Now, I have nothing but praise for people discovering "the right thing"™ to do at any point in their lives, giving up everything else, and pursuing their newly found raison d’être. Quite to the contrary. We most certainly need more happy people, than high flying management gurus. What I do disagree with when magazines like Grazia are pushing for it is the tacit suggestion that, while it's OK to turn your good ship around, it is not a desirable, or even viable, option to moor it in the waters you found comfortable and pleasing, the waters which, apart from the day-to-day job of maintaining your good ship (which is your career) may offer some nice diversions which otherwise may not be within such an easy reach. Yes, I am talking here at just applying the breaks - not just taking that junction and joining another fast lane. After all, the Peter Principle is not still considered broadly valid for nothing.

Finally, I must say that I have been advertising both options above to all who would listen for quite a long time now. More importantly, I think I have been taking my own medicine as well.

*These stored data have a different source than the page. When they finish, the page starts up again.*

(** The two counters, of width [w]. *)
Lemma update_totals w t0 t1 l n :
  32 <= w -> 0 <= l -> 0 < n < 2 ^ 32 -> l + n < 2 ^ 61 -> t0 = l mod 2 ^ 32 -> t1 = l / 2 ^ 32 ->
  let t0' := Z.land (wrap w (t0 + n)) 0xFFFFFFFF in
  t0' = (l + n) mod 2 ^ 32 /\ (if t0' <? n then wrap w (t1 + 1) else t1) = (l + n) / 2 ^ 32.
Proof.
  intros Hw Hl Hn Hs -> ->. cbv zeta.
  pose proof (Z.mod_pos_bound l (2 ^ 32)) as Hm. pose proof (Z.div_mod l (2 ^ 32)) as Hd.
  pose proof (Z.pow_le_mono_r 2 32 w ltac:(lia) Hw) as Hpw.
  assert (0 <= l / 2 ^ 32 < 2 ^ 29) by (split; [apply Z.div_pos|apply Z.div_lt_upper_bound]; lia).
  change 0xFFFFFFFF with (Z.ones 32). rewrite Z.land_ones by lia.
  assert (wrap w (l mod 2 ^ 32 + n) mod 2 ^ 32 = (l + n) mod 2 ^ 32) as ->.
  { unfold wrap. rewrite (Z.mod_eq (_ + n) (2 ^ w)) by lia.
    replace (2 ^ w) with (2 ^ (w - 32) * 2 ^ 32) at 1 by (rewrite <- Z.pow_add_r by lia; f_equal; lia).
    set (c := _ / 2 ^ w). replace (_ - _) with (l mod 2 ^ 32 + n + (- (2 ^ (w - 32) * c)) * 2 ^ 32) by ring.
    by rewrite Z.mod_add, Zplus_mod_idemp_l by lia. }
  split; [done|].
  destruct (decide (l mod 2 ^ 32 + n < 2 ^ 32)).
  - assert ((l + n) mod 2 ^ 32 = l mod 2 ^ 32 + n) as E
      by (symmetry; apply (Z.mod_unique _ _ (l / 2 ^ 32)); lia).
    rewrite E. rewrite (proj2 (Z.ltb_ge _ _)) by lia. apply (Z.div_unique _ _ _ (l mod 2 ^ 32 + n)); lia.
  - assert ((l + n) mod 2 ^ 32 = l mod 2 ^ 32 + n - 2 ^ 32) as E
      by (symmetry; apply (Z.mod_unique _ _ (l / 2 ^ 32 + 1)); lia).
    rewrite E. rewrite (proj2 (Z.ltb_lt _ _)) by lia. rewrite wrap_small by lia.
    apply (Z.div_unique _ _ _ (l mod 2 ^ 32 + n - 2 ^ 32)); lia.
Qed.

(** ** Streams of input *)

Lemma blocks_app n : forall k m, blocks (n + k) m = blocks n m ++ blocks k (drop (64 * n) m).
Proof.
  induction n as [|n IH]; intros k m; [by rewrite drop_0|].
  rewrite Nat.add_succ_l. cbn [blocks app]. rewrite IH, drop_drop.
  by replace (64 + 64 * n)%nat with (64 * S n)%nat by lia.
Qed.

Lemma blocks_prefix n : forall m x, (64 * n <= length m)%nat -> blocks n (m ++ x) = blocks n m.
Proof.
  induction n as [|n IH]; intros m x Hl; [done|]. cbn [blocks].
  rewrite take_app_le, drop_app_le by lia. f_equal. apply IH. rewrite length_drop. lia.
Qed.

(** Any function [process] that computes [compress]. *)
Section Stream.
Context {St Sp : Type} (lo : St -> Sp) (process : St -> list Z -> St) (compress : Sp -> list Z -> Sp) (h0 : Sp).
Context (process_fips : forall st block,
  length block = 64%nat -> Forall byte_ok block -> lo (process st block) = compress (lo st) block).

Definition md_state (n : nat) (msg : list Z) : Sp := foldl compress h0 (blocks n msg).

Lemma md_state_S q m : md_state (S q) m = compress (md_state q m) (take 64 (drop (64 * q) m)).
Proof. unfold md_state. replace (S q) with (q + 1)%nat by lia. rewrite blocks_app, foldl_app. reflexivity. Qed.

Lemma md_state_prefix q m x : (64 * q <= length m)%nat -> md_state q (m ++ x) = md_state q m.
Proof. intros H. unfold md_state. by rewrite blocks_prefix. Qed.

(** The loop processes all whole blocks that are left. *)
Lemma process_loop_fips fuel : forall st m q,
  Forall byte_ok m -> lo st = md_state q m -> (64 * q <= length m)%nat ->
  (length m - 64 * q <= fuel)%nat ->
  exists st', process_loop process fuel st (drop (64 * q) m) = (st', drop (64 * (length m / 64)) m) /\
    lo st' = md_state (length m / 64) m.
Proof.
  induction fuel as [|fuel IH]; intros st m q Hb Hst Hq Hf.
  - assert (q = length m / 64)%nat as -> by (apply (Nat.div_unique _ _ _ 0); lia).
    exists st. split; [reflexivity|exact Hst].
  - cbn [process_loop]. rewrite length_drop.
    destruct (Nat.leb_spec 64 (length m - 64 * q)) as [Hlt|Hge].
    + rewrite drop_drop. replace (64 * q + 64)%nat with (64 * S q)%nat by lia.
      apply IH; [done| |lia|lia]. rewrite process_fips, Hst, md_state_S; [reflexivity| |].
      * rewrite length_take, length_drop. lia.
      * by apply Forall_take, Forall_drop.
    + assert (q = length m / 64)%nat as -> by (apply (Nat.div_unique _ _ _ (length m - 64 * q)); lia).
      exists st. split; [reflexivity|exact Hst].
Qed.

(** State and buffer behind the message [m]. *)
Record fed (st : St) (buf m : list Z) : Prop := {
  fed_bytes : Forall byte_ok m;
  fed_buffer : length buf = 64%nat;
  fed_state : lo st = md_state (length m / 64) m;
  fed_pending : take (length m mod 64) buf = drop (64 * (length m / 64)) m
}.

(** What the code leaves in the buffer is what is pending. *)
Lemma buffer_pending buf m :
  length buf = 64%nat ->
  let rest := drop (64 * (length m / 64)) m in
  let buf' := if (0 <? length rest)%nat then blit buf 0 rest else buf in
  length buf' = 64%nat /\ take (length m mod 64) buf' = rest.
Proof.
  intros Hb. pose proof (Nat.div_mod_eq (length m) 64) as Hd.
  pose proof (Nat.mod_upper_bound (length m) 64) as Hm. cbv zeta.
  assert (length (drop (64 * (length m / 64)) m) = length m mod 64)%nat as Hr by (rewrite length_drop; lia).
  destruct (Nat.ltb_spec 0 (length (drop (64 * (length m / 64)) m))).
  - rewrite length_blit by lia. split; [done|]. unfold blit. rewrite take_0, app_nil_l.
    rewrite take_app_le by lia. apply take_ge. lia.
  - split; [done|]. replace (length m mod 64)%nat with 0%nat by lia.
    symmetry. apply nil_length_inv. lia.
Qed.

(** The three cases of [feed] for the input after the message [m]: a
    full buffer, no buffered bytes, and too little input for a block. *)
Section Update.
Context (st : St) (buf m input : list Z).
Context (Hfed : fed st buf m) (Hbi : Forall byte_ok input).
Let q := (length m / 64)%nat.
Let l := (length m mod 64)%nat.

Lemma msg_split : length m = (64 * q + l)%nat /\ (l < 64)%nat.
Proof. split; [apply Nat.div_mod_eq|apply Nat.mod_upper_bound; lia]. Qed.

Lemma all_bytes : Forall byte_ok (m ++ input).
Proof. apply Forall_app. split; [apply Hfed|exact Hbi]. Qed.

Lemma length_pending : length (drop (64 * q) m) = l.
Proof. pose proof msg_split. rewrite length_drop. lia. Qed.

Lemma state_prefix : lo st = md_state q (m ++ input).
Proof. pose proof msg_split. rewrite md_state_prefix by lia. apply Hfed. Qed.

Lemma update_straddle :
  (64 - l <= length input)%nat ->
  let buf := blit buf l (take (64 - l) input) in
  length buf = 64%nat /\
  exists st', process_loop process (length (drop (64 - l) input)) (process st buf) (drop (64 - l) input) =
      (st', drop (64 * (length (m ++ input) / 64)) (m ++ input)) /\
    lo st' = md_state (length (m ++ input) / 64) (m ++ input).
Proof.
  intros Hfill buf'. destruct msg_split as [Hd Hl64]. pose proof length_pending as Hdl.
  assert (buf' = take 64 (drop (64 * q) (m ++ input))) as Hblk.
  { unfold buf', blit. rewrite length_take, Nat.min_l by lia.
    replace (l + (64 - l))%nat with 64%nat by lia. rewrite (drop_ge buf) by (rewrite (fed_buffer _ _ _ Hfed); lia).
    rewrite app_nil_r. unfold l at 1. rewrite (fed_pending _ _ _ Hfed), drop_app_le by lia. fold q.
    by rewrite take_app_ge, Hdl by lia. }
  assert (length buf' = 64%nat) as Hbl by (rewrite Hblk, length_take, length_drop, length_app; lia).
  assert (drop (64 - l) input = drop (64 * S q) (m ++ input)) as ->.
  { rewrite drop_app_ge by lia. f_equal. lia. }
  split; [done|]. apply process_loop_fips; [apply all_bytes| | |].
  - rewrite process_fips, md_state_S, state_prefix, Hblk; [reflexivity|done|].
    rewrite Hblk. apply Forall_take, Forall_drop, all_bytes.
  - rewrite length_app. lia.
  - rewrite length_drop, length_app. lia.
Qed.

Lemma update_aligned :
  l = 0%nat ->
  exists st', process_loop process (length input) st input =
      (st', drop (64 * (length (m ++ input) / 64)) (m ++ input)) /\
    lo st' = md_state (length (m ++ input) / 64) (m ++ input).
Proof.
  intros Hl0. destruct msg_split as [Hd _].
  assert (input = drop (64 * q) (m ++ input)) as Hin.
  { rewrite drop_app_ge by lia. by replace (64 * q - length m)%nat with 0%nat by lia. }
  destruct (process_loop_fips (length input) st (m ++ input) q) as (st' & Hpl & Hst');
    [apply all_bytes|apply state_prefix|rewrite length_app; lia..|].
  exists st'. split; [|exact Hst']. rewrite <- Hpl. by rewrite <- Hin.
Qed.

Lemma update_short :
  (length input < 64 - l)%nat ->
  process_loop process (length input) st input = (st, input) /\
  (length (m ++ input) / 64 = q /\ length (m ++ input) mod 64 = l + length input)%nat /\
  length (blit buf l input) = 64%nat /\
  take (l + length input) (blit buf l input) = drop (64 * q) (m ++ input).
Proof.
  intros Hshort. destruct msg_split as [Hd Hl64]. pose proof (fed_buffer _ _ _ Hfed) as Hbuf. split_and!.
  - destruct (length input) eqn:E; cbn [process_loop]; [done|].
    rewrite (proj2 (Nat.leb_gt _ _)) by lia. reflexivity.
  - symmetry; apply (Nat.div_unique _ _ _ (l + length input)); rewrite ?length_app; lia.
  - symmetry; apply (Nat.mod_unique _ _ q); rewrite ?length_app; lia.
  - rewrite length_blit; lia.
  - pose proof length_pending as Hdl. unfold blit. unfold l at 2. rewrite (fed_pending _ _ _ Hfed), drop_app_le by lia. fold q.
    rewrite app_assoc, take_app_length'; [done|]. rewrite length_app. lia.
Qed.

Lemma feed_fed : input <> [] ->
  let '(st', buf') := feed process st buf l input in fed st' buf' (m ++ input).
Proof.
  intros Hne. unfold feed. pose proof all_bytes as Hbm. destruct (negb (Nat.eqb l 0) && (64 - l <=? length input)%nat) eqn:Hcase.
  - apply andb_true_iff in Hcase as [_ Hfill]. apply Nat.leb_le in Hfill.
    destruct (update_straddle Hfill) as (Hbl & st' & Hpl & Hst'). rewrite Hpl.
    destruct (buffer_pending _ (m ++ input) Hbl) as [Hb1 Hb2]. by split.
  - apply andb_false_iff in Hcase. destruct (decide (l = 0)%nat) as [Hl0|Hl0].
    + destruct (update_aligned Hl0) as (st' & Hpl & Hst'). rewrite Hpl, Hl0.
      destruct (buffer_pending buf (m ++ input) (fed_buffer _ _ _ Hfed)) as [Hb1 Hb2]. by split.
    + assert (length input < 64 - l)%nat as Hshort.
      { destruct Hcase as [Hc|Hc]; [|by apply Nat.leb_gt in Hc]. apply negb_false_iff, Nat.eqb_eq in Hc. lia. }
      destruct (update_short Hshort) as (-> & [Hq Hr] & Hb1 & Hb2).
      rewrite (proj2 (Nat.ltb_lt 0 _)) by (destruct input; simpl; [done|lia]).
      split; rewrite ?Hq, ?Hr; try assumption. apply state_prefix.
Qed.
End Update.

(** *** A context: its counters, state and buffer

    [W] is the width of the counters. *)
Record absorbed (t0 t1 : Z) (st : St) (buf m : list Z) : Prop := {
  ab_total0 : t0 = Z.of_nat (length m) mod 2 ^ 32;
  ab_total1 : t1 = Z.of_nat (length m) / 2 ^ 32;
  ab_len : Z.of_nat (length m) < 2 ^ 61;
  ab_fed : fed st buf m
}.

Lemma absorbed_nil st buf : lo st = h0 -> length buf = 64%nat -> absorbed 0 0 st buf [].
Proof. intros Hs Hb. split; [done..|]. by split. Qed.

Lemma absorbed_left t0 t1 st buf m : absorbed t0 t1 st buf m -> Z.to_nat (Z.land t0 0x3F) = (length m mod 64)%nat.
Proof.
  intros Hab. rewrite (ab_total0 _ _ _ _ _ Hab), low6 by lia. change 64 with (Z.of_nat 64).
  by rewrite <- Nat2Z.inj_mod, Nat2Z.id.
Qed.

(** The body of the update functions, behind the test of the length. *)
Definition md_update (w t0 t1 : Z) (st : St) (buf input : list Z) : Z * Z * (St * list Z) :=
  let ilen := Z.of_nat (length input) in
  let t0' := Z.land (wrap w (t0 + ilen)) 0xFFFFFFFF in
  (t0', if t0' <? ilen then wrap w (t1 + 1) else t1, feed process st buf (Z.to_nat (Z.land t0 0x3F)) input).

I will not, however, claim that I have been wise from the crib. I have, too, let myself steer my career in the general direction of the top of the greasy pole. In the process some of the things I liked doing the best have, sort of, fallen by the wayside. Yes, I'm still in the general vicinity of them, but no longer on the coal face where I liked to be the most a decade ago.

Oh, I am still enjoying what I do. It's just that the distancing from the coal face, once I realised it happened, made me start to re-evaluate my career, where it's got to, and where it's going. And in this re-evaluation I have come to all of the conclusions of the Grazia article - and then some. I think I have now squarely put myself in the "having moored their good ship" group of people, and I can tell you the waters and the nearby shore are chock full of nice things to do, see, and experience.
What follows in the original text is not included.